▶ **TASK BRIEF**
Only one stretch of the data below is wanted: the lines from the one with "pose proof (add_log_spec _" through the one with "Lemma data_ka : data_key", repeated exactly.

▶ **MATERIAL SHOWN**
Lemma queue_ops_spec ops : Forall (fun o => data_key (op_key o)) ops -> forall q h m h',
  in_tran q h m h' -> in_tran (foldl queue_op q ops) h (apply_batch ops m) h'.
Proof.
  induction 1 as [| o ops Ho _ IH]; intros q h m h' Ht; [done |]. cbn [foldl].
  apply (IH _ _ (apply_op m o)). destruct o; [by apply queue_Put_spec | by apply queue_Delete_spec].
Qed.

Lemma queue_logs_spec es : forall q h m h', in_tran q h m h' ->
  Z.of_nat (length h' + length es) < uint64_max ->
  exists m', in_tran (foldl queue_log q es) h m' (h' ++ es) /\
    forall k, data_key k -> m' !! k = m !! k.
Proof.
  induction es as [| [ty cm k0] es IH]; intros q h m h' Ht Hf; cbn [foldl length] in *.
  { exists m. by rewrite app_nil_r. }
  pose proof (add_log_spec q h m h' ty cm k0 Ht ltac:(lia)) as Ht1. cbn zeta in Ht1.
  destruct (IH _ _ _ _ Ht1) as (m' & Ht' & Hm'); [rewrite length_app; cbn; lia |].
  exists m'. rewrite <- app_assoc in Ht'. split; [done |]. intros k Hk. rewrite Hm' by done.
  rewrite lookup_insert_ne; [done |]. by apply not_eq_sym, data_not_log.
Qed.

(** C11: a transaction is atomic: whatever puts and deletes of data keys it does
    and whatever records it logs, after it either the store holds all of them
    and the counter has advanced by the number of records, or the write failed
    and store, log and counter are as before; records are numbered without a
    gap in both cases. *)
Theorem transaction_atomic q h ops es :
  queue_inv q h -> Forall (fun o => data_key (op_key o)) ops ->
  Z.of_nat (length h + length es) < uint64_max ->
  let body := fun q => commit (foldl queue_log (foldl queue_op q ops) es) in
  let '(s, q') := transaction body q in
  if status_ok s then
    queue_inv q' (h ++ es) /\
    forall k, data_key k -> contents (db q') !! k = apply_batch ops (contents (db q)) !! k
  else queue_inv q' h /\ contents (db q') = contents (db q).
Proof.
  intros Hq Hops Hf body. unfold transaction.
  pose proof (queue_ops_spec ops Hops _ _ _ _ (begin_spec q h Hq)) as Ht.
  assert (Hdb : forall es q1, db (foldl queue_log q1 es) = db q1).
  { clear. induction es as [| e es IH]; intros q1; [done |]. cbn [foldl]. by rewrite IH. }
  assert (Hdb' : forall ops q1, db (foldl queue_op q1 ops) = db q1).
  { clear. induction ops as [| o ops IH]; intros q1; [done |]. cbn [foldl]. rewrite IH. by destruct o. }
  destruct (queue_logs_spec es _ _ _ _ Ht Hf) as (m' & Ht' & Hm').
  subst body. cbn beta. destruct (commit_spec _ _ _ _ Ht') as (s & q' & -> & Hc).
  destruct (status_ok s).
  - destruct Hc as [Hc Hq']. split; [done |]. intros k Hk. by rewrite Hc, Hm'.
  - destruct Hc as [Hc Hq']. split; [done |]. by rewrite Hc, Hdb, Hdb'.
Qed.

(** * Searching the log *)

Lemma is_uint64_max : is_uint64 uint64_max.
Proof. zlia. Qed.

Lemma load_log_value n e l : Binlog.load (log_value n e) l = (0, log_value n e).
Proof. apply Binlog.load_make. Qed.

Lemma decode_log_key m h n : log_inv m h -> (n < length h)%nat ->
  (decode_seq_key (log_key (S n)) =? 0) = false.
Proof.
  intros Hi Hn. unfold log_key.
  rewrite decode_encode_seq_key by (eapply log_key_uint64; [done | lia]).
  apply Z.eqb_neq. lia.
Qed.

Lemma log_key_le m h a b : log_inv m h -> (a <= length h)%nat -> (b <= length h)%nat ->
  bytes_le (log_key a) (log_key b) -> (a <= b)%nat.
Proof.
  intros Hi Ha Hb. unfold bytes_le, log_key.
  rewrite encode_seq_key_lex by (eapply log_key_uint64; eauto). rewrite Z.compare_gt_iff. lia.
Qed.

Lemma find_last_spec q h l : log_inv (contents (db q)) h ->
  find_last q l = match last h with
                  | Some e => (1, log_value (length h) e)
                  | None => (0, l)
                  end.
Proof.
  intros Hi. pose proof (Seek_New_below (encode_seq_key uint64_max) (db q)) as Hb.
  unfold find_last. cbn zeta in *. set (it := if Valid _ then _ else _) in *. clearbody it.
  assert (Hlt : forall n, (n <= length h)%nat -> bytes_lt (log_key n) (encode_seq_key uint64_max)).
  { intros n Hn. pose proof (inv_fits _ _ Hi). unfold bytes_lt, log_key.
    rewrite encode_seq_key_lex; [apply Z.compare_lt_iff; lia | | apply is_uint64_max].
    by eapply log_key_uint64. }
  assert (Hlast : forall e, last h = Some e ->
            contents (db q) !! log_key (length h) = Some (log_value (length h) e)).
  { intros e He. rewrite last_lookup in He. destruct h as [| e0 h0]; [done |].
    cbn [length pred] in *. by apply (inv_logs _ _ Hi). }
  unfold at_greatest_below in Hb. destruct (Valid it).
  - destruct Hb as (Hv & Hk & Hg). destruct (inv_keys _ _ Hi _ _ Hv) as [Hd | (n & e & He & Ek)].
    { exfalso. apply (irreflexivity bytes_lt (it_key it)). etrans; [done | by apply log_key_below]. }
    pose proof (lookup_lt_Some _ _ _ He) as Hn.
    rewrite Ek in *. rewrite (decode_log_key _ _ _ Hi Hn). cbn [negb].
    rewrite (inv_logs _ _ Hi _ _ He) in Hv. injection Hv as <-. rewrite load_log_value. cbn [Z.eqb].
    destruct (last h) as [e' |] eqn:El; [| by apply last_None in El as ->].
    assert (S n = length h) as En.
    { apply Nat.le_antisymm; [lia |]. eapply log_key_le; [done | lia | lia |].
      apply Hg; [| by apply Hlt]. rewrite (Hlast e' eq_refl). by eexists. }
    rewrite last_lookup, <- En in El. cbn in El. rewrite <- En. by simplify_eq.
  - destruct (last h) as [e |] eqn:El; [exfalso | done].
    apply (Hb (log_key (length h))); [| by apply Hlt]. rewrite (Hlast e eq_refl). by eexists.
Qed.

(** [find_last] finds the record with the highest number, if there is one,
    although data keys follow the log in the store. *)
Theorem find_last_correct q h l : log_inv (contents (db q)) h ->
  find_last q l = match last h with
                  | Some e => (1, log_value (length h) e)
                  | None => (0, l)
                  end.
Proof. apply find_last_spec. Qed.

(** A record is found under its key, or the read failed; nothing else is. *)
Lemma queue_get_spec q h s l : log_inv (contents (db q)) h -> is_uint64 s ->
  queue_get q s l = (0, l) \/
  exists n e, s = Z.of_nat (S n) /\ h !! n = Some e /\ queue_get q s l = (1, log_value (S n) e).
Proof.
  intros Hi Hs. unfold queue_get. destruct (Get _ _) as [st v] eqn:Eg.
  destruct st; cbn [status_ok]; [right | by left | by left].
  apply Get_OK in Eg. destruct (inv_keys _ _ Hi _ _ Eg) as [Hd | (n & e & He & Ek)].
  { by destruct (data_not_log _ s Hd). }
  pose proof (lookup_lt_Some _ _ _ He) as Hn. exists n, e.
  pose proof (inv_logs _ _ Hi _ _ He) as Hv. rewrite <- Ek in Hv.
  assert (v = log_value (S n) e) as -> by congruence. rewrite load_log_value.
  split_and!; [| done | done]. apply encode_seq_key_inj; [done | | done].
  eapply log_key_uint64; [done | lia].
Qed.

Lemma find_next_spec q h s l : log_inv (contents (db q)) h -> is_uint64 s ->
  find_next q s l = match h !! Z.to_nat (s - 1) with
                    | Some e => (1, log_value (S (Z.to_nat (s - 1))) e)
                    | None => (0, l)
                    end.
Proof.
  intros Hi Hs. unfold find_next.
  destruct (queue_get_spec q h s l Hi Hs) as [-> | (n & e & -> & He & ->)]; cbn [Z.eqb].
  2: { replace (Z.to_nat (Z.of_nat (S n) - 1)) with n by lia. by rewrite He. }
  pose proof (Seek_New_least (encode_seq_key s) (db q)) as Hl. cbn zeta in *.
  set (it := Seek _ _) in *. clearbody it.
  assert (Hat : forall n e, h !! n = Some e -> s <= Z.of_nat (S n) ->
            is_Some (contents (db q) !! log_key (S n)) /\ bytes_le (encode_seq_key s) (log_key (S n))).
  { intros n e He Hn. split; [by rewrite (inv_logs _ _ Hi _ _ He) |].
    unfold bytes_le, log_key. rewrite encode_seq_key_lex; [| done |].
    - rewrite Z.compare_gt_iff. lia.
    - apply lookup_lt_Some in He. eapply log_key_uint64; [done | lia]. }
  destruct (h !! Z.to_nat (s - 1)) as [e |] eqn:Eh.
  - destruct (Hat _ _ Eh ltac:(lia)) as [Hin Hge]. destruct (Valid it).
    2: { exfalso. apply (bytes_not_lt (log_key (S (Z.to_nat (s - 1)))) (encode_seq_key s)); auto. }
    destruct Hl as (Hv & Hk & Hleast). specialize (Hleast _ Hin Hge).
    destruct (inv_keys _ _ Hi _ _ Hv) as [Hd | (n & e' & He & Ek)].
    { exfalso. apply (bytes_not_lt (log_key (S (Z.to_nat (s - 1)))) (it_key it)); [done |].
      by apply log_key_below. }
    pose proof (lookup_lt_Some _ _ _ He) as Hn. apply lookup_lt_Some in Eh as Hs'.
    rewrite Ek in *. rewrite (decode_log_key _ _ _ Hi Hn). cbn [negb].
    rewrite (inv_logs _ _ Hi _ _ He) in Hv. injection Hv as <-. rewrite load_log_value. cbn [Z.eqb].
    assert (n = Z.to_nat (s - 1)) as ->; [| by simplify_eq].
    eapply log_key_le in Hleast; [| done | lia | lia].
    unfold bytes_le, log_key in Hk. rewrite encode_seq_key_lex, Z.compare_gt_iff in Hk;
      [lia | done | eapply log_key_uint64; [done | lia]].
  - apply lookup_ge_None in Eh. destruct (Valid it); [| done]. destruct Hl as (Hv & Hk & Hleast).
    destruct (inv_keys _ _ Hi _ _ Hv) as [Hd | (n & e' & He & Ek)].
    { by rewrite (decode_data_key _ Hd). }
    exfalso. apply lookup_lt_Some in He. rewrite Ek in Hk.
    unfold bytes_le, log_key in Hk. rewrite encode_seq_key_lex, Z.compare_gt_iff in Hk;
      [lia | done | eapply log_key_uint64; [done | lia]].
Qed.

(** [find_next s] returns the record numbered [s] (the first one for 0), and
    0 exactly when there is none, even if the point read of the fast path
    fails: a reader that asks for consecutive numbers sees the whole log. *)
Theorem find_next_correct q h s l : log_inv (contents (db q)) h -> is_uint64 s ->
  find_next q s l = match h !! Z.to_nat (s - 1) with
                    | Some e => (1, log_value (S (Z.to_nat (s - 1))) e)
                    | None => (0, l)
                    end.
Proof. apply find_next_spec. Qed.

Lemma new_queue_spec d h c : log_inv (contents d) h ->
  exists q, new_queue d c = Done q /\ queue_inv q h /\ db q = d.
Proof.
  intros Hi. unfold new_queue. rewrite (find_last_spec _ h) by done. cbn [db].
  destruct (last h) as [e |] eqn:El.
  - cbn [Z.eqb Pos.eqb]. unfold log_value. rewrite Binlog.seq_make.
    + eexists. split; [done |]. split; [by split | done].
    + by eapply log_key_uint64.
  - apply last_None in El as ->. eexists. split; [done |]. split; [by split | done].
Qed.

(** C10: recovery: on a store with the log [h] the constructor resumes exactly
    where the log ends, so that the next record gets the next number. *)
Theorem recovery d h c ty cm k : log_inv (contents d) h ->
  Z.of_nat (length h) + 1 < uint64_max ->
  exists q, new_queue d c = Done q /\ queue_inv q h /\
    let '(s, q') := transaction (fun q => commit (add_log ty cm k q)) q in
    if status_ok s then queue_inv q' (h ++ [mkLog ty cm k]) else queue_inv q' h.
Proof.
  intros Hi Hf. destruct (new_queue_spec d h c Hi) as (q & -> & Hq & _). exists q.
  split; [done |]. split; [done |]. unfold transaction.
  pose proof (add_log_spec _ _ _ _ ty cm k (begin_spec q h Hq) Hf) as Ht.
  destruct (commit_spec _ _ _ _ Ht) as (s & q' & -> & Hc).
  destruct (status_ok s); apply Hc.
Qed.
End Lemmas.
End BinlogSpec.

(** * Instances *)

Module BinlogSamples.
Import BinlogSpec.
Definition e1 : LogEntry := mkLog BinlogType.SYNC BinlogCommand.KSET (lit "ka").
Definition e2 : LogEntry := mkLog BinlogType.SYNC BinlogCommand.KDEL (lit "kb").

(** Two records and a data key. *)
Definition store : gmap bytes bytes :=
  <[log_key 2 := log_value 2 e2]> (<[log_key 1 := log_value 1 e1]> (<[lit "ka" := lit "v"]> ∅)).
Definition queue : BinlogQueue := mkQueue (Mem.healthy store) 10 2 0 [].

Lemma data_ka : data_key (lit "ka").
Proof. by exists (chr 107), [chr 97]. Qed.

Lemma store_inv : log_inv store [e1; e2].
Proof.
  apply (log_inv_add _ [e1] e2); [| by vm_compute].
  apply (log_inv_add _ [] e1); [| by vm_compute].
  apply log_inv_put; [apply log_inv_empty | apply data_ka].
Qed.

Lemma queue_inv_sample : queue_inv queue [e1; e2].
Proof. split; [apply store_inv | done]. Qed.

Lemma transaction_atomic_witness :
  let body := fun q => commit (foldl queue_log (foldl queue_op q [Put (lit "ka") (lit "w")]) [e1]) in
  let '(s, q') := transaction body queue in
  if status_ok s then
    queue_inv q' ([e1; e2] ++ [e1]) /\
    forall k, data_key k -> contents (db q') !! k =
      apply_batch [Put (lit "ka") (lit "w")] (contents (db queue)) !! k
  else queue_inv q' [e1; e2] /\ contents (db q') = contents (db queue).
Proof.
  apply (transaction_atomic queue [e1; e2] [Put (lit "ka") (lit "w")] [e1]);
    [apply queue_inv_sample | repeat constructor; apply data_ka | by vm_compute].
Defined.

Lemma find_last_correct_witness : find_last queue Binlog.empty = (1, log_value 2 e2).
Proof. apply (find_last_correct queue [e1; e2] Binlog.empty). apply store_inv. Defined.

Lemma find_next_correct_witness :
  find_next queue 2 Binlog.empty = (1, log_value 2 e2).
Proof.
  apply (find_next_correct queue [e1; e2] 2 Binlog.empty); [apply store_inv | zlia].
Defined.

Lemma recovery_witness : exists q,
  new_queue (Mem.healthy store) 10 = Done q /\ queue_inv q [e1; e2] /\
  let '(s, q') := transaction (fun q => commit (add_log (chr 1) (chr 1) (lit "kc") q)) q in
  if status_ok s then queue_inv q' [e1; e2; mkLog (chr 1) (chr 1) (lit "kc")]
  else queue_inv q' [e1; e2].
Proof.
  apply (recovery (Mem.healthy store) [e1; e2] 10 (chr 1) (chr 1) (lit "kc"));
    [apply store_inv | by vm_compute].
Defined.
End BinlogSamples.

▶ **ANSWER TO THE PROBLEM**
  pose proof (add_log_spec _ _ _ _ ty cm k (begin_spec q h Hq) Hf) as Ht.
  destruct (commit_spec _ _ _ _ Ht) as (s & q' & -> & Hc).
  destruct (status_ok s); apply Hc.
Qed.
End Lemmas.
End BinlogSpec.

(** * Instances *)

Module BinlogSamples.
Import BinlogSpec.
Definition e1 : LogEntry := mkLog BinlogType.SYNC BinlogCommand.KSET (lit "ka").
Definition e2 : LogEntry := mkLog BinlogType.SYNC BinlogCommand.KDEL (lit "kb").

(** Two records and a data key. *)
Definition store : gmap bytes bytes :=
  <[log_key 2 := log_value 2 e2]> (<[log_key 1 := log_value 1 e1]> (<[lit "ka" := lit "v"]> ∅)).
Definition queue : BinlogQueue := mkQueue (Mem.healthy store) 10 2 0 [].

Lemma data_ka : data_key (lit "ka").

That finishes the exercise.